O presente artigo aborda os aspectos jurídicos do fornecimento de medicamentos pelo Estado, sob a ótica de julgados, inclusive de estrita observância, tal como recurso repetitivo do STJ e acórdão do STF dotado de repercussão geral.

Corriqueiramente, a jurisprudência pátria via-se necessitada a decidir, dentre outras coisas, sobre se deveria ser assentado ou não o valor máximo para o custeio de remédios pelo Estado, bem assim se, necessariamente, o medicamento precisa de registro perante a ANVISA para que seja patrocinado.
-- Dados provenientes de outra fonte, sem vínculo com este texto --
(** X7 on the installation: [apply broken] copies, then fails. *)
Lemma apply_entry_without_name_witness :
  (lower "apply" = "apply" /\
   @loads Draft.runtime Draft.saved Draft.config /\
   registry Draft.config = Some Draft.layouts /\
   dict_get "broken" Draft.layouts = Some Draft.broken /\
   field Draft.broken "file" = Some (JStr "developer_layout.json") /\
   field Draft.broken "name" = None /\
   Draft.saved !! @joinpath Draft.runtime (@script_dir Draft.runtime)
                    "developer_layout.json"
     = Some (Demo.bytes "developer preset") /\
   @joinpath Draft.runtime (@script_dir Draft.runtime) "developer_layout.json"
     <> @backup_file Draft.runtime /\
   @copy_error Demo.no_faults
     (@joinpath Draft.runtime (@script_dir Draft.runtime) "developer_layout.json")
     (@target_file Draft.runtime) = None) /\
  exit_code (@run Draft.runtime ["switch_layout.py"; "apply"; "broken"]
               Draft.saved Demo.no_faults) = 1%Z /\
  files (final (@run Draft.runtime ["switch_layout.py"; "apply"; "broken"]
                  Draft.saved Demo.no_faults)) !! @target_file Draft.runtime
    = Some (Demo.bytes "developer preset") /\
  last (stdout (@run Draft.runtime ["switch_layout.py"; "apply"; "broken"]
                  Draft.saved Demo.no_faults))
    = Some "Error: Failed to copy layout file: 'name'".
Proof.
  apply and_witness; [side|].
  intros (Hc & Hl & Hr & Hm & Hf & Hn & Hs & Hne & He).
  exact (@apply_entry_without_name Draft.runtime
           "switch_layout.py" "apply" "broken" [] Draft.saved Demo.no_faults
           Draft.config Draft.layouts Draft.broken "developer_layout.json" _
           Hc Hl Hr Hm Hf Hn Hs Hne He).
Defined.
Sobre essas temáticas, oportuno registrar o teor de ementas dos seguintes julgados do Egrégio Tribunal de Justiça de São Paulo:

MEDICAMENTO. Taquaritinga. Fibrose pulmonar idiopática. Hipoxemia. Esbriet (Pirfenidona) 267mg. Fármaco excepcional e de alto custo. [...].

O fornecimento dos medicamentos excepcionais e de alto custo compete ao Estado, a teor da regionalização e hierarquização das ações de saúde previstas no art. 198 da Constituição Federal e nos termos da Portaria GM-MS no 204 de 29-1-2007, não havendo razão para condenação do município, cujo apelo fica provido.

2. Fornecimento. Medicamento. A necessidade do medicamento, registrado junto à ANVISA desde 13-6- 2016, é comprovada por relatório e receituário expedidos por médico pneumologista. [...]. –Procedência. Recurso do município provido. Recurso oficial parcialmente provido. Recurso do Estado prejudicado.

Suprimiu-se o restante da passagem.